» **Saved data entries**
(* ===== verification/Go.v ===== *)
(** * Go: error values, call outcomes and effectful calls

    The part of the Go language and of [pkg/errors] that every component of
    forge relies on: error chains ([Wrap], [Unwrap], [Cause]), the three ways a
    call can end (a value, an error, a panic), and the state-passing monad in
    which the effectful methods are written, with the [defer] construct. *)
From stdpp Require Import gmap strings list.
From S2P Require Import Prelude.

(** ** Error values *)

(** Reason of a Kubernetes API status error. *)
Inductive StatusReason :=
| StatusReasonNotFound
| StatusReasonAlreadyExists
| StatusReasonConflict
| StatusReasonBadRequest
| StatusReasonUnknown.

#[export] Instance StatusReason_eq_dec : EqDecision StatusReason.
Proof. solve_decision. Defined.

(** A Go error value.  [fundamental] is a leaf made by [errors.New],
    [errors.Errorf] or [fmt.Errorf] without a %w verb; [wrapError] is made by
    [fmt.Errorf] with a trailing %w; [withMessage] and [withStack] are the two
    layers of [pkg/errors]; [StatusError] is the error of a Kubernetes call. *)
Inductive error :=
| fundamental (msg : string)
| wrapError (msg : string) (err : error)
| withMessage (cause : error) (msg : string)
| withStack (err : error)
| StatusError (reason : StatusReason) (msg : string).

#[export] Instance error_eq_dec : EqDecision error.
Proof. solve_decision. Defined.

(** The [Error] method. *)
Fixpoint Error (e : error) : string :=
  match e with
  | fundamental msg => msg
  | wrapError msg err => msg +:+ ": " +:+ Error err
  | withMessage cause msg => msg +:+ ": " +:+ Error cause
  | withStack err => Error err
  | StatusError _ msg => msg
  end.

(** [errors.New]. *)
Definition New (msg : string) : error := fundamental msg.

(** [errors.Wrap] on a non-nil error. *)
Definition wrap (err : error) (msg : string) : error :=
  withStack (withMessage err msg).

(** [errors.Wrap]: nil stays nil. *)
Definition Wrap (err : option error) (msg : string) : option error :=
  match err with
  | None => None
  | Some e => Some (wrap e msg)
  end.

(** [errors.Unwrap]: one layer of the chain, nil when there is none. *)
Definition Unwrap (e : error) : option error :=
  match e with
  | withStack err => Some err
  | withMessage cause _ => Some cause
  | wrapError _ err => Some err
  | _ => None
  end.

(** [errors.Cause]: follows the [Cause] methods, which only the two layers of
    [pkg/errors] have. *)
Fixpoint Cause (e : error) : error :=
  match e with
  | withStack err => Cause err
  | withMessage cause _ => Cause cause
  | _ => e
  end.

(** [apierrors.ReasonForError]: the first status error of the chain. *)
Fixpoint ReasonForError (e : error) : StatusReason :=
  match e with
  | StatusError r _ => r
  | withStack err => ReasonForError err
  | withMessage cause _ => ReasonForError cause
  | wrapError _ err => ReasonForError err
  | fundamental _ => StatusReasonUnknown
  end.

(** [apierrors.IsNotFound]. *)
Definition IsNotFound (e : error) : bool :=
  bool_decide (ReasonForError e = StatusReasonNotFound).

(** ** Outcome of a call *)

(** A call returns a value and a nil error, returns a non-nil error, or
    panics. *)
Inductive outcome (A : Type) :=
| Ok (a : A)
| Err (e : error)
| Panic (msg : string).
Arguments Ok {A} a.
Arguments Err {A} e.
Arguments Panic {A} msg.

Definition obind {A B} (c : outcome A) (k : A → outcome B) : outcome B :=
  match c with
  | Ok a => k a
  | Err e => Err e
  | Panic m => Panic m
  end.

Notation "'let?' x := c 'in' k" := (obind c (λ x, k))
  (at level 10, x pattern, c at level 100, k at level 200)
  : forge_scope.

(** [return nil, errors.Wrap(err, msg)] when the call failed. *)
Definition wrap_err {A} (msg : string) (c : outcome A) : outcome A :=
  match c with
  | Err e => Err (wrap e msg)
  | _ => c
  end.

Definition is_Ok {A} (c : outcome A) : bool :=
  match c with Ok _ => true | _ => false end.

(** The call returns, with a value or an error. *)
Definition no_panic {A} (c : outcome A) : Prop := ∀ m, c ≠ Panic m.

Lemma no_panic_Ok {A} (a : A) : no_panic (Ok a).
Proof. done. Qed.
Lemma no_panic_Err {A} e : no_panic (Err (A:=A) e).
Proof. done. Qed.
Lemma no_panic_obind {A B} (c : outcome A) (k : A → outcome B) :
  no_panic c → (∀ a, no_panic (k a)) → no_panic (obind c k).
Proof. intros Hc Hk. destruct c as [a|e|m]; [apply Hk|done|by destruct (Hc m)]. Qed.
Lemma no_panic_wrap_err {A} msg (c : outcome A) : no_panic c → no_panic (wrap_err msg c).
Proof. by destruct c. Qed.
#[export] Hint Resolve no_panic_Ok no_panic_Err no_panic_obind no_panic_wrap_err : forge.

(** The [err != nil] view of a call that returns only an error. *)
Definition of_err (e : option error) : outcome unit :=
  match e with
  | None => Ok tt
  | Some e => Err e
  end.

(** ** Effectful calls *)

(** A call that reads and writes a state [S].  The state it leaves is defined
    whatever the outcome: an error or a panic does not undo effects. *)
Definition M (S A : Type) : Type := S → outcome A * S.

Section monad.
Context {S : Type}.

Definition ret {A} (a : A) : M S A := λ s, (Ok a, s).
Definition throw {A} (e : error) : M S A := λ s, (Err e, s).
Definition panic {A} (msg : string) : M S A := λ s, (Panic msg, s).
Definition lift_outcome {A} (o : outcome A) : M S A := λ s, (o, s).
Definition get : M S S := λ s, (Ok s, s).
Definition modify (f : S → S) : M S unit := λ s, (Ok tt, f s).

Definition bind {A B} (c : M S A) (k : A → M S B) : M S B := λ s,
  match c s with
  | (Ok a, s') => k a s'
  | (Err e, s') => (Err e, s')
  | (Panic m, s') => (Panic m, s')
  end.

(** [if _, err := c; err != nil { h(err) }]: the error is a value, only a
    panic leaves the function. *)
Definition try {A} (c : M S A) : M S (error + A) := λ s,
  match c s with
  | (Ok a, s') => (Ok (inr a), s')
  | (Err e, s') => (Ok (inl e), s')
  | (Panic m, s') => (Panic m, s')
  end.

(** The error of a call, wrapped before it is returned. *)
Definition wrapping {A} (msg : string) (c : M S A) : M S A := λ s,
  let '(o, s') := c s in (wrap_err msg o, s').

(** [defer d; c]: [d] runs when [c] returns, fails or panics. *)
Definition deferred {A} (d : S → S) (c : M S A) : M S A := λ s,
  let '(o, s') := c s in (o, d s').
End monad.

Notation "'let!' x := c 'in' k" := (bind c (λ x, k))
  (at level 10, x pattern, c at level 100, k at level 200)
  : forge_scope.
Notation "'do!' c 'in' k" := (bind c (λ _, k))
  (at level 10, c at level 100, k at level 200)
  : forge_scope.

(** [for _, x := range l { f x }], left at the first error. *)
Fixpoint for_each {S A} (f : A → M S unit) (l : list A) : M S unit :=
  match l with
  | [] => ret tt
  | x :: l' => do! f x in for_each f l'
  end.

(** A call on a component of a larger state. *)
Definition zoom {S T A} (view : T → S) (set : S → T → T) (c : M S A) : M T A :=
  λ t, let '(o, s') := c (view t) in (o, set s' t).

(** ** Reasoning about calls *)

Lemma bind_inv {S A B} (c : M S A) (k : A → M S B) s o s' :
  bind c k s = (o, s') →
  (∃ a s1, c s = (Ok a, s1) ∧ k a s1 = (o, s')) ∨
  (∃ e, c s = (Err e, s') ∧ o = Err e) ∨
  (∃ m, c s = (Panic m, s') ∧ o = Panic m).
Proof.
  unfold bind. destruct (c s) as [[a|e|m] s1]; intros H; simplify_eq; eauto 8.
Qed.

Lemma bind_Ok_inv {S A B} (c : M S A) (k : A → M S B) s b s' :
  bind c k s = (Ok b, s') → ∃ a s1, c s = (Ok a, s1) ∧ k a s1 = (Ok b, s').
Proof. intros H%bind_inv. naive_solver. Qed.

Lemma bind_run {S A B} (c : M S A) (k : A → M S B) s a s1 :
  c s = (Ok a, s1) → bind c k s = k a s1.
Proof. unfold bind. by intros ->. Qed.

Lemma bind_assoc {S A B C} (c : M S A) (k : A → M S B) (h : B → M S C) s :
  bind (bind c k) h s = bind c (λ a, bind (k a) h) s.
Proof. unfold bind. by destruct (c s) as [[a|e|m] s1]. Qed.

Lemma try_inv {S A} (c : M S A) s o s' :
  try c s = (o, s') →
  (∃ a, c s = (Ok a, s') ∧ o = Ok (inr a)) ∨
  (∃ e, c s = (Err e, s') ∧ o = Ok (inl e)) ∨
  (∃ m, c s = (Panic m, s') ∧ o = Panic m).
Proof. unfold try. destruct (c s) as [[a|e|m] s1]; naive_solver. Qed.

Lemma run_split {S A} (c : M S A) s o : fst (c s) = o → c s = (o, snd (c s)).
Proof. intros <-. by destruct (c s). Qed.

(** [always R c]: whatever the outcome of [c], the states before and after
    are related by [R].  With a pre-order [R] it composes along the control
    flow, so that a frame property or an invariant of a whole handler follows
    from the ones of the calls it makes. *)
Definition always {S A} (R : relation S) (c : M S A) : Prop :=
  ∀ s o s', c s = (o, s') → R s s'.

Section always.
Context {S : Type} (R : relation S) `{!PreOrder R}.

Lemma always_ret {A} (a : A) : always R (ret a).
Proof. intros s o s' [= <- <-]. done. Qed.

Lemma always_throw {A} e : always R (throw (A:=A) e).
Proof. intros s o s' [= <- <-]. done. Qed.

Lemma always_panic {A} m : always R (panic (A:=A) m).
Proof. intros s o s' [= <- <-]. done. Qed.

Lemma always_lift_outcome {A} (o : outcome A) : always R (lift_outcome o).
Proof. intros s o' s' [= <- <-]. done. Qed.

Lemma always_get : always R get.
Proof. intros s o s' [= <- <-]. done. Qed.

Lemma always_modify f : (∀ s, R s (f s)) → always R (modify f).
Proof. intros Hf s o s' [= <- <-]. done. Qed.

Lemma always_bind {A B} (c : M S A) (k : A → M S B) :
  always R c → (∀ a, always R (k a)) → always R (bind c k).
Proof.
  intros Hc Hk s o s' [(a & s1 & H1 & H2)|[(e & H1 & _)|(m & H1 & _)]]%bind_inv;
    [etrans; [by eapply Hc|by eapply Hk]|by eapply Hc..].
Qed.

Lemma always_try {A} (c : M S A) : always R c → always R (try c).
Proof. intros Hc s o s' H%try_inv. destruct H as [?|[?|?]]; unpack; by eapply Hc. Qed.

Lemma always_wrapping {A} m (c : M S A) : always R c → always R (wrapping m c).
Proof.
  intros Hc s o s'. unfold wrapping. destruct (c s) eqn:E.
  intros [= <- <-]. by eapply Hc.
Qed.

Lemma always_deferred {A} d (c : M S A) :
  always R c → (∀ s, R s (d s)) → always R (deferred d c).
Proof.
  intros Hc Hd s o s'. unfold deferred. destruct (c s) eqn:E.
  intros [= <- <-]. etrans; [by eapply Hc|done].
Qed.

Lemma always_for_each {A} (f : A → M S unit) l :
  (∀ x, always R (f x)) → always R (for_each f l).
Proof.
  intros Hf. induction l as [|x l IH]; [apply always_ret|].
  apply always_bind; [apply Hf|]. intros _. apply IH.
Qed.
End always.

#[export] Hint Resolve always_ret always_throw always_panic always_lift_outcome
  always_get always_bind always_try always_wrapping always_for_each : forge.
#[export] Hint Extern 0 (PreOrder _) => apply _ : forge.

(** A deferred call that always restores a field: the field is restored on
    every path. *)
Lemma deferred_post {S A} (P : S → Prop) d (c : M S A) s o s' :
  (∀ s, P (d s)) → deferred d c s = (o, s') → P s'.
Proof.
  intros Hd. unfold deferred. destruct (c s) as [o1 s1].
  intros [= <- <-]. apply Hd.
Qed.

(** ** Facts on error chains *)

Lemma Error_wrap e msg : Error (wrap e msg) = msg +:+ ": " +:+ Error e.
Proof. done. Qed.

(** Wrapping never hides the reason of an API error. *)
Lemma ReasonForError_wrap e msg : ReasonForError (wrap e msg) = ReasonForError e.
Proof. done. Qed.

Lemma Cause_wrap e msg : Cause (wrap e msg) = Cause e.
Proof. done. Qed.

Lemma Cause_idemp e : Cause (Cause e) = Cause e.
Proof. by induction e. Qed.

» **Task instructions**
Each line in the data that holds the string "values" must be returned.

» **Answer section**
(** * Go: error values, call outcomes and effectful calls
(** ** Error values *)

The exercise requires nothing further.